Пит недоумевающе смотрит на меня.
– О чем ты?
– Что ни разу в жизни не заговаривал со мной, – говорю я. – Мы встретились с тобой, когда мне было десять. В лесу. Ты был весь в синяках, истрепанный, в грязи и с волдырями от тлен-травы.
– Я совершенно этого не помню, – честно признается он.
– Ты распугивал всю живность в округе и каждые двести метров застревал в корягах.
Я знаю, это нечестно — заставлять вспоминать Пита страшные и такие счастливые искореженные моменты его прошлого. Но кто знает, возможно, это станет еще одним неосознанным шажком на встречу к нему самому.
– Я всегда ее распугиваю — правда или ложь? – усмехается он.
– Правда.
И мы замолкаем. Чтобы мы не предприняли, Капитолий на шаг впереди. И этот шаг становится роковым для нас обоих. Сперва столица отобрала у меня нормальную жизнь, после — забирая в эту тягучую неизвестность всех моих знакомых, близких и любимых людей. Теперь же, когда наступит время моей собственной непокорности, спастись от гнева Койн будет уже невозможным.
– Мы не остановим ее, – начинаю я. – Койн и так слишком долго ждала того момента, когда, наконец, прикончит символ революции. Ты прав: ей нужен повод, который я ей предоставлю…
– Даже если ты начнешь восстание, это не изменит Панем до конца. Останутся те, кто захотят правосудия над капитолийцами. Гнев – причина всех бед.
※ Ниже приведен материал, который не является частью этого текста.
(* ===== verification/Console.v ===== *)
(** * The console

    The terminal (core/kernel/tty.c), the serial line (core/drivers/serial.c) and the
    framebuffer (core/kernel/vge: palette.c, psf.c, fb.c, fb_render.c), with the
    panic screen (core/arch/panic.c).

    The pixels are a list of 32-bit words, the memory behind fb_addr; widths and
    heights are below 2^32, and pitch is a multiple of four, as the boot protocol
    gives them for 32 bits per pixel.  A driver of the terminal is a [Record] of
    operations on the state behind it. *)

From stdpp Require Import strings.
From S2P Require Import Prelude Rtc Vfs Kstd Bytes Text.

#[local] Open Scope Z_scope.

(** ** The terminal *)

Record tty_driver (W : Type) := mktty {
  drv_puts : option (list Z -> Z -> W -> outcome W);
  drv_clear : option (W -> outcome W);
}.
Arguments mktty {W}. Arguments drv_puts {W}. Arguments drv_clear {W}.

(** The static variables. *)
Record tty (W : Type) := mktty_state {
  current_driver : option (tty_driver W);
  escape_state : Z;
  current_param : Z;
  params : list Z;
  param_count : Z;
  current_fg : Z;
  current_bg : Z;
}.
Arguments mktty_state {W}. Arguments current_driver {W}. Arguments escape_state {W}. Arguments current_param {W}.
Arguments params {W}. Arguments param_count {W}. Arguments current_fg {W}. Arguments current_bg {W}.

Section Tty.
Context {W : Type}.
Implicit Types (t : tty W) (w : W).

Definition with_driver t d : tty W := mktty_state d (escape_state t) (current_param t) (params t) (param_count t) (current_fg t) (current_bg t).
Definition with_escape t e cp n : tty W := mktty_state (current_driver t) e cp (params t) n (current_fg t) (current_bg t).
Definition with_param t cp ps n : tty W := mktty_state (current_driver t) (escape_state t) cp ps n (current_fg t) (current_bg t).
Definition with_colors t fg bg : tty W :=
  mktty_state (current_driver t) (escape_state t) (current_param t) (params t) (param_count t) fg bg.

Definition tty_clear t w : outcome W :=
  match current_driver t with
  | Some d => match drv_clear d with Some clear => clear w | None => Ret w end
  | None => Ret w
  end.

Definition tty_register_driver (driver : option (tty_driver W)) t w : outcome (tty W * W) :=
  let t := with_driver t driver in
  w ← tty_clear t w; Ret (t, w).

(** One parameter of the sequence that sets colours. *)
Definition apply_param t (p : Z) : tty W :=
  if (30 <=? p) && (p <=? 37) then with_colors t (p - 30) (current_bg t)
  else if (40 <=? p) && (p <=? 47) then with_colors t (current_fg t) (p - 40)
  else if (90 <=? p) && (p <=? 97) then with_colors t (p - 90 + 8) (current_bg t)
  else if (100 <=? p) && (p <=? 107) then with_colors t (current_fg t) (p - 100 + 8)
  else if p =? 0 then with_colors t 7 0
  else if p =? 39 then with_colors t 7 (current_bg t)
  else if p =? 49 then with_colors t (current_fg t) 0
  else t.
Lemma length_scrolled f : fb_ok f -> length (scrolled f) = length (pixels f).
Proof.
  intros [H1 H2 H3 H4 H5 H6 H7 H8 H9 H10 H11 H12]. unfold scrolled, len in *. change (2 ^ 30) with 1073741824 in *.
  rewrite !length_app, !length_drop, length_replicate.
  assert (16 * pitch_pixels f <= fb_height f * pitch_pixels f) by nia.
  assert (16 * fb_width f <= 16 * pitch_pixels f) by lia. lia.
Qed.

Lemma newline_eq f : fb_ok f ->
  newline f = Ret (if fb_height f <? cursor_y f + 32 then with_cursor (with_pixels f (scrolled f)) 0 (fb_height f - 16)
                   else with_cursor f 0 (cursor_y f + 16)).
Proof.
  intros Hf. destruct Hf as [H1 H2 H3 H4 H5 H6 H7 [H8 H8'] H9 H10 H11 H12]. unfold newline. rewrite H1, H8'. cbn [negb].
  change (2 ^ 30) with 1073741824 in *. change (2 ^ 32) with 4294967296 in *.
  rewrite (u32_id (cursor_y f + 16)) by lia. cbn [cursor_y char_height with_cursor fb_height]. rewrite H8', (u32_id (cursor_y f + 16 + 16)) by lia.
  replace (cursor_y f + 16 + 16) with (cursor_y f + 32) by lia. destruct (Z.ltb_spec (fb_height f) (cursor_y f + 32)); [|done].
  cbn [screen_bytes fb_pitch pixels bg_color fb_width with_cursor with_pixels]. rewrite H6, H5.
  assert (0 <= fb_height f * pitch_pixels f <= 1073741824 * 1073741824) by nia.
  rewrite (u64_id (16 * (4 * pitch_pixels f))) by lia.
  assert (16 * pitch_pixels f <= fb_height f * pitch_pixels f) by nia.
  rewrite (u64_id (_ - _)) by lia. rewrite (u64_id (16 * fb_width f)) by lia.
  replace (16 * (4 * pitch_pixels f)) with (16 * pitch_pixels f * 4) by lia. rewrite Z.div_mul by lia.
  replace (fb_height f * (4 * pitch_pixels f) - 16 * pitch_pixels f * 4) with ((fb_height f - 16) * pitch_pixels f * 4) by lia.
  rewrite Z.div_mul by lia. assert (0 <= (fb_height f - 16) * pitch_pixels f) by nia.
  destruct (mem_read_ok (pixels f) (16 * pitch_pixels f) ((fb_height f - 16) * pitch_pixels f)) as [-> Hlm]; [lia..|].
  cbn [mbind outcome_bind]. rewrite take_ge in Hlm |- * by (rewrite length_drop; unfold len in *; lia). set (moved := drop _ _) in *.
  destruct (mem_write_ok (pixels f) 0 moved) as (px & -> & Hl1 & Epx); [lia..|]. cbn [mbind outcome_bind].
  match goal with |- context [replicate _ ?w] => set (word := w) end.
  destruct (mem_write_ok px ((fb_height f - 16) * pitch_pixels f) (replicate (Z.to_nat (16 * fb_width f)) word)) as (py & -> & Hl2 & Epy).
  { lia. } { unfold len at 1. rewrite length_replicate. lia. }
  cbn [mbind outcome_bind]. rewrite (u32_id (fb_height f - 16)) by lia. cut (py = scrolled f); [by intros ->|]. rewrite Epy, Epx.
  change (Z.to_nat 0) with 0%nat. rewrite take_0. cbn [app Nat.add].
  assert (length moved = Z.to_nat ((fb_height f - 16) * pitch_pixels f)) as Em by (unfold len in Hlm; lia).
  rewrite <- Em, take_app_length. unfold scrolled. fold moved. fold word. f_equal. f_equal.
  rewrite length_replicate, drop_app_ge by lia. rewrite drop_drop. f_equal. lia.
Qed.

Lemma newline_ok f : fb_ok f -> runs_to (newline f) (fun f' => fb_ok f' /\ same_screen f f' /\ cursor_x f' = 0).
Proof.
  intros Hf. rewrite newline_eq by done. pose proof (length_scrolled f Hf) as Hl.
  pose proof (ok_height _ Hf). pose proof (ok_cursor _ Hf). cbn [runs_to].
  destruct (Z.ltb_spec (fb_height f) (cursor_y f + 32)); (split; [|done]).
  - apply cursor_ok; cbn; try lia. apply (repaint_ok f); [by eexists|done].
  - apply cursor_ok; try done; lia.
Qed.

Lemma same_repaint f f' : repaint f f' -> same_screen f f' /\ cursor_x f' = cursor_x f /\ cursor_y f' = cursor_y f.
Proof. intros (px & -> & _). done. Qed.

Lemma same_screen_trans f g h : same_screen f g -> same_screen g h -> same_screen f h.
Proof. unfold same_screen. intuition congruence. Qed.
Lemma hex_int_ok num : - 2 ^ 31 <= num < 2 ^ 31 -> no_nul (hex_int num) /\ len (hex_int num) <= 8.
Proof.
  intros Hn. change (2 ^ 31) with 2147483648 in Hn. unfold hex_int.
  destruct (Z.ltb_spec num 0); [apply (show_hex_ok mirror _ 8 mirror_ok)|apply (show_hex_ok lower _ 8 lower_ok)]; try lia;
    change (16 ^ Z.of_nat 8) with 4294967296; lia.
Qed.

Lemma itoa_hex num s : - 2 ^ 31 <= num < 2 ^ 31 -> 32 <= len s ->
  runs_to (itoa num s 16) (fun s' => len s' = len s /\ cstr s' (hex_int num)).
Proof.
  intros Hn Hs. destruct (hex_int_ok num Hn) as [Hz _]. change (2 ^ 31) with 2147483648 in Hn.
  eapply runs_to_mono with (P := fun s' => len s' = len s /\ exists rest, s' = hex_int num ++ 0 :: rest); [|intros s' [? ?]; by split].
  unfold itoa, hex_int. destruct (Z.eqb_spec num 0) as [->|Hne]; [apply zero_done; lia|].
  replace ((num <? 0) && (16 =? 10)) with false by (by rewrite andb_comm). cbv zeta. cbv iota. cbn [mbind outcome_bind].
  destruct (Z.ltb_spec num 0) as [Hneg|Hpos].
  - pose proof (itoa_hex_by mirror (fun n num s i => itoa_loop (- num) 16 s i n) (- num) s mirror_ok) as H. cbv beta in H.
    rewrite Z.opp_involutive in H. apply H; [|change (16 ^ Z.of_nat 8) with 4294967296; lia|done]. clear H. intros n m t i Hm.
    destruct (Z.eqb_spec m 0) as [->|Hm0]; [done|]. rewrite itoa_loop_16 by lia. rewrite Z.rem_opp_l, Z.quot_opp_l by lia.
    rewrite Z.rem_mod_nonneg, Z.quot_div_nonneg, mirror_digit by (lia || apply Z.mod_pos_bound; lia). done.
  - apply (itoa_hex_by lower (fun n num s i => itoa_loop num 16 s i n)); [apply lower_ok| |change (16 ^ Z.of_nat 8) with 4294967296; lia|done].
    intros n m t i Hm. destruct (Z.eqb_spec m 0) as [->|Hm0]; [done|]. rewrite itoa_loop_16 by lia.
    rewrite Z.rem_mod_nonneg, Z.quot_div_nonneg, lower_digit by (lia || apply Z.mod_pos_bound; lia). done.
Qed.

Lemma utoa_hex_ok num s : 0 <= num < 2 ^ 64 -> 32 <= len s ->
  runs_to (utoa_hex num s) (fun s' => len s' = len s /\ cstr s' (show_hex upper num)).
Proof.
  intros Hn Hs. assert (0 <= num < 16 ^ Z.of_nat 16) as H16 by exact Hn.
  destruct (show_hex_ok upper num 16 upper_ok H16 ltac:(lia)) as [Hz _].
  eapply runs_to_mono with (P := fun s' => len s' = len s /\ exists rest, s' = show_hex upper num ++ 0 :: rest); [|intros s' [? ?]; by split].
  unfold utoa_hex. destruct (Z.eqb_spec num 0) as [->|Hne]; [apply zero_done; lia|].
  pose proof (hex_digits_length 16 16 num H16) as Hl. unfold len in Hs.
  rewrite (fill_from_start upper utoa_loop 16 num s ltac:(done) H16 ltac:(lia)).
  apply (digits_done upper num s); [apply upper_ok|lia|unfold len; rewrite length_map; lia].
Qed.

Lemma aget_app_mid (a r : list Z) c i : i = len a -> aget (a ++ c :: r) i = Ret c.
Proof. intros ->. apply aget_lookup; [unfold len; lia|]. unfold len. by rewrite Nat2Z.id, list_lookup_middle. Qed.

Lemma aset_app_mid (a r : list Z) c x i : i = len a -> aset (a ++ c :: r) i x = Ret (a ++ x :: r).
Proof.
  intros ->. rewrite aset_in_bounds by (unfold len; rewrite length_app; cbn [length]; lia). unfold len. by rewrite Nat2Z.id, insert_middle.
Qed.

(** ** Eight digits *)

Lemma pad_loop_ok r tl pre h2 : forall h1 mid, length mid = length h2 ->
  pad_loop (length h2) (h1 ++ h2 ++ 0 :: r) (len h1) (len pre) (pre ++ h1 ++ mid ++ tl) = Ret (pre ++ h1 ++ h2 ++ tl).
Proof.
  induction h2 as [|c h2 IH]; intros h1 mid Hm; [by destruct mid|]. destruct mid as [|m mid]; [done|]. cbn [length pad_loop app].
  rewrite aget_app_mid by done. cbn [mbind outcome_bind].
  replace (pre ++ h1 ++ m :: mid ++ tl) with ((pre ++ h1) ++ m :: mid ++ tl) by by rewrite app_assoc.
  rewrite aset_app_mid by (rewrite len_app; lia). cbn [mbind outcome_bind].
  replace (h1 ++ c :: h2 ++ 0 :: r) with ((h1 ++ [c]) ++ h2 ++ 0 :: r) by by rewrite <- app_assoc.
  replace ((pre ++ h1) ++ c :: mid ++ tl) with (pre ++ (h1 ++ [c]) ++ mid ++ tl) by (rewrite <- !app_assoc; done).
  replace (len h1 + 1) with (len (h1 ++ [c])) by (rewrite len_app; unfold len; cbn [length]; lia).
  cbn [length] in Hm. rewrite IH by lia. by rewrite <- !app_assoc.
Qed.

Lemma zeros_ok n t : 0 <= n -> no_nul t -> no_nul (zeros n t) /\ len (zeros n t) = Z.max n (len t).
Proof.
  intros Hn Ht. unfold zeros. split.
  - apply no_nul_app. split; [|done]. intros [E _]%elem_of_replicate. discriminate E.
  - rewrite len_app. unfold len at 1. rewrite length_replicate. unfold len. lia.
Qed.

Lemma hex8_ok z temp : len temp = 32 ->
  runs_to (hex8 z temp temp) (fun s' => cstr s' (zeros 8 (hex_int (i32 z)))).
Proof.
  intros Ht. pose proof (i32_range z) as Hu. unfold hex8.
  eapply runs_to_bind; [apply itoa_hex; change (2 ^ 31) with 2147483648; lia|]. intros hex [_ Hc].
  rewrite (strlen_ok _ _ Hc). cbn [mbind outcome_bind]. set (t := hex_int (i32 z)) in *.
  destruct (hex_int_ok (i32 z) ltac:(change (2 ^ 31) with 2147483648; lia)) as [Hn Hl]. fold t in Hn, Hl. destruct Hc as [_ [r ->]].
  set (k := Z.to_nat (8 - len t)). assert (8 - len t = len (replicate k CH_0)) as Ek by (unfold len; rewrite length_replicate; unfold len in *; lia).
  assert (replicate 8 CH_0 ++ 0 :: drop 9 temp = replicate k CH_0 ++ [] ++ replicate (length t) CH_0 ++ 0 :: drop 9 temp) as ->.
  { cbn [app]. rewrite app_assoc, <- replicate_add. do 2 f_equal. unfold k, len in *. lia. }
  replace (Z.to_nat (len t)) with (length t) by (unfold len; lia). rewrite Ek.
  pose proof (pad_loop_ok r (0 :: drop 9 temp) (replicate k CH_0) t [] (replicate (length t) CH_0) ltac:(apply length_replicate)) as H.
  cbn [app] in H |- *. change (len (@nil Z)) with 0 in H. rewrite H. cbn [runs_to]. split; [by apply zeros_ok|]. exists (drop 9 temp). unfold zeros. fold k. by rewrite <- app_assoc.
Qed.

(** ** The array *)

(** The text [t] has been written into an array of 256 bytes. *)
Definition holds (b : list Z * Z) (t : list Z) : Prop := snd b = len t /\ len (fst b) = 256 /\ exists rest, fst b = t ++ rest.

Lemma put_char_ok c b t : holds b t -> len t < 256 -> runs_to (put c b) (fun b' => holds b' (t ++ [c])).
Proof.
  intros (Ep & El & rest & Er) Ht. destruct b as [buf pos]. cbn [fst snd] in *. subst. unfold put. rewrite len_app in El.
  destruct rest as [|x rest]; [unfold len in *; cbn [length] in El; lia|]. rewrite aset_app_mid by done. cbn [mbind outcome_bind runs_to].
  split; [cbn [snd]; by rewrite len_app|]. cbn [fst]. split; [rewrite !len_app in *; unfold len in *; cbn [length] in *; lia|].
  exists rest. by rewrite <- app_assoc.
Qed.

Lemma put_loop_ok r u2 : forall u1 n b t, no_nul u2 -> holds b t -> len t + len u2 <= 256 -> (length u2 < n)%nat ->
  runs_to (put_loop n (u1 ++ u2 ++ 0 :: r) (len u1) b) (fun b' => holds b' (t ++ u2)).
Proof.
  induction u2 as [|c u2 IH]; intros u1 [|n] b t Hz Hb Hl Hn; try lia; cbn [put_loop app].
  - rewrite aget_app_mid by done. cbn [mbind outcome_bind Z.eqb runs_to]. by rewrite app_nil_r.
  - rewrite aget_app_mid by done. cbn [mbind outcome_bind]. unfold no_nul in Hz. rewrite not_elem_of_cons in Hz. destruct Hz as [Hc Hz].
    destruct (Z.eqb_spec c 0); [by subst|]. assert (len (c :: u2) = 1 + len u2) as E by (unfold len; cbn [length]; lia).
    assert (0 <= len u2) by (unfold len; lia). cbn [length] in Hn.
    eapply runs_to_bind; [apply (put_char_ok c b t Hb); lia|]. intros b' Hb'.
    replace (u1 ++ c :: u2 ++ 0 :: r) with ((u1 ++ [c]) ++ u2 ++ 0 :: r) by by rewrite <- app_assoc.
    replace (len u1 + 1) with (len (u1 ++ [c])) by (by rewrite len_app).
    eapply runs_to_mono; [apply (IH (u1 ++ [c]) n b' (t ++ [c])); [done|done|rewrite len_app; unfold len in *; cbn [length]; lia|lia]|].
    intros b2 Hb2. by rewrite <- app_assoc in Hb2.
Qed.

Lemma put_all_ok src u b t : cstr src u -> holds b t -> len t + len u <= 256 -> runs_to (put_all src b) (fun b' => holds b' (t ++ u)).
Proof.
  intros [Hz [r ->]] Hb Hl. apply (put_loop_ok r u []); [done|done|done|]. rewrite length_app. cbn [length]. lia.
Qed.

Lemma put_times_ok n c : forall b t, holds b t -> len t + Z.of_nat n <= 256 -> runs_to (put_times n c b) (fun b' => holds b' (t ++ replicate n c)).
Proof.
  induction n as [|n IH]; intros b t Hb Hl; cbn [put_times replicate]; [cbn [runs_to]; by rewrite app_nil_r|].
  eapply runs_to_bind; [apply (put_char_ok c b t Hb); lia|]. intros b' Hb'.
  eapply runs_to_mono; [apply (IH b' (t ++ [c]) Hb'); rewrite len_app; unfold len in *; cbn [length]; lia|]. intros b2 Hb2. by rewrite <- app_assoc in Hb2.
Qed.

(** ** One directive *)

Lemma fmt_at pre r tl i p : (i <= length r)%nat -> p = len pre + Z.of_nat i -> aget (pre ++ r ++ 0 :: tl) p = Ret (default 0 (r !! i)).
Proof.
  intros Hi ->. apply aget_lookup; [unfold len; lia|]. unfold len. replace (Z.to_nat _) with (length pre + i)%nat by lia.
  rewrite lookup_app_r by lia. replace (length pre + i - length pre)%nat with i by lia.
  destruct (decide (i = length r)) as [->|Hne].
  - rewrite lookup_app_r, Nat.sub_diag by lia. by rewrite (lookup_ge_None_2 r) by lia.
  - rewrite lookup_app_l by lia. by destruct (lookup_lt_is_Some_2 r i ltac:(lia)) as [c ->].
Qed.

Lemma char_there (r : list Z) i c : default 0 (r !! i) = c -> c <> 0 -> (i < length r)%nat.
Proof. intros E Hc. destruct (r !! i) eqn:Ei; [by apply lookup_lt_Some in Ei|]. cbn in E. congruence. Qed.

Lemma upto_nul_cstr s : existsb (Z.eqb 0) s = true -> cstr s (upto_nul s).
Proof.
  induction s as [|c s IH]; [done|]. cbn [existsb upto_nul]. destruct (Z.eqb_spec c 0) as [->|Hc].
  - intros _. split; [apply not_elem_of_nil|by exists s].
  - destruct (Z.eqb_spec 0 c); [congruence|]. cbn [orb]. intros H. destruct (IH H) as [Hz [rest E]]. split; [rewrite not_elem_of_cons; by split|].
    exists rest. cbn [app]. by f_equal.
Qed.

Lemma itoa_least temp : len temp = 32 -> runs_to (itoa INT_MIN temp 10) (fun s' => cstr s' (dec_int INT_MIN)).
Proof.
  intros Ht. assert (length temp = 32%nat) as Hl by (unfold len in Ht; lia). clear Ht. do 32 (destruct temp as [|? temp]; [discriminate Hl|]). destruct temp; [|discriminate Hl].
  match goal with |- runs_to ?m _ => let r := eval vm_compute in m in replace m with r by (vm_compute; reflexivity) end.
  cbn [runs_to]. split; [apply (bool_decide_unpack _); by vm_compute|]. eexists. change (dec_int INT_MIN) with (lit "-./,),(-*,("). reflexivity.
Qed.

Lemma show_i32 z temp : len temp = 32 -> runs_to (itoa (i32 z) temp 10) (fun s' => cstr s' (dec_int (i32 z))).
Proof.
  intros Ht. pose proof (i32_range z) as Hr. destruct (Z.eq_dec (i32 z) INT_MIN) as [->|Hz]; [by apply itoa_least|].
  unfold dec_int. destruct (Z.eqb_spec (i32 z) INT_MIN); [done|]. unfold INT_MIN in Hz. assert (- 2 ^ 31 < i32 z < 2 ^ 31) as Hn by (change (2 ^ 31) with 2147483648; lia).
  destruct (show_chars _ Hn) as [_ Hl]. eapply runs_to_mono; [apply itoa_show; [done|lia]|]. by intros s' [? _].
Qed.

(** A directive that converts its argument into [temp]. *)
Lemma converted (m : outcome (list Z)) u b t (k : Z) (args : list va) : runs_to m (fun s' => cstr s' u) -> holds b t -> len t + len u <= 256 ->
  runs_to (s ← m; b ← put_all s b; Ret (k, args, b)) (fun '(k', args', b') => k' = k /\ args' = args /\ holds b' (t ++ u)).
Proof.
  intros Hm Hb Hl. eapply runs_to_bind; [exact Hm|]. intros s Hs. eapply runs_to_bind; [by apply (put_all_ok s u b t)|]. intros b' Hb'. done.
Qed.

Lemma pointer_ok z temp b t (k : Z) (args : list va) : len temp = 32 -> holds b t ->
  len t + len ([CH_0; CH_x] ++ zeros 8 (show_hex upper (u64 z))) <= 256 ->
  runs_to (b ← put CH_0 b; b ← put CH_x b; s ← utoa_hex (u64 z) temp; l ← strlen s;
           b ← put_times (Z.to_nat (8 - l)) CH_0 b; b ← put_all s b; Ret (k, args, b))
    (fun '(k', args', b') => k' = k /\ args' = args /\ holds b' (t ++ [CH_0; CH_x] ++ zeros 8 (show_hex upper (u64 z)))).
Proof.
  intros Ht Hb Hl. pose proof (u64_range z) as Hu. set (h := show_hex upper (u64 z)) in *.
  assert (len ([CH_0; CH_x] ++ zeros 8 h) = 2 + (Z.of_nat (Z.to_nat (8 - len h)) + len h)) as El.
  { unfold zeros. rewrite !len_app. unfold len at 2. rewrite length_replicate. done. }
  rewrite El in Hl. clear El. assert (0 <= len h) by (unfold len; lia).
  eapply runs_to_bind; [apply (put_char_ok CH_0 b t Hb); lia|]. intros b1 Hb1.
  eapply runs_to_bind; [apply (put_char_ok CH_x b1 _ Hb1); rewrite len_app; unfold len in *; cbn [length]; lia|]. intros b2 Hb2.
  eapply runs_to_bind; [apply (utoa_hex_ok (u64 z) temp Hu); lia|]. intros s [_ Hs]. fold h in Hs.
  rewrite (strlen_ok _ _ Hs). cbn [mbind outcome_bind].
  eapply runs_to_bind; [apply (put_times_ok _ CH_0 b2 _ Hb2); rewrite !len_app; unfold len in *; cbn [length]; lia|]. intros b3 Hb3.
  eapply runs_to_bind; [apply (put_all_ok s h b3 _ Hs Hb3); rewrite !len_app; unfold len in *; rewrite length_replicate; cbn [length]; lia|]. intros b4 Hb4.
  cbn [runs_to]. split; [done|]. split; [done|]. unfold zeros. by rewrite <- !app_assoc in Hb4.
Qed.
– У тебя есть идея получше?
– Все, что мы можем, – подготовить беженцев к арене. К тому, что они могут там увидеть.
– Пит, у них не будет спонсоров! Им некому помочь! Ты думаешь, Койн обойдется тем ужасом, которая вселяла Квартальная Бойня? Она отомстит, за всех отомстит раз и навсегда.
– Ты же слышала о подготовке? Времени у нас чуть больше…
– Оно не спасет их. За две недели нельзя научиться стрелять из лука, плести сети, ставить силки, разбираться во всех ягодах и травах арены. Нельзя научиться лазать по деревьям, наработать удар и силу, обращаться с оружием. Нельзя научиться тому, чему учили профи с самого раннего детства! Тому, чему я училась долгие годы выживания и голода!
– Китнисс, мы что-нибудь придумаем, – уверенно говорит Пит.
И неожиданно в голову приходит наш разговор в пещере.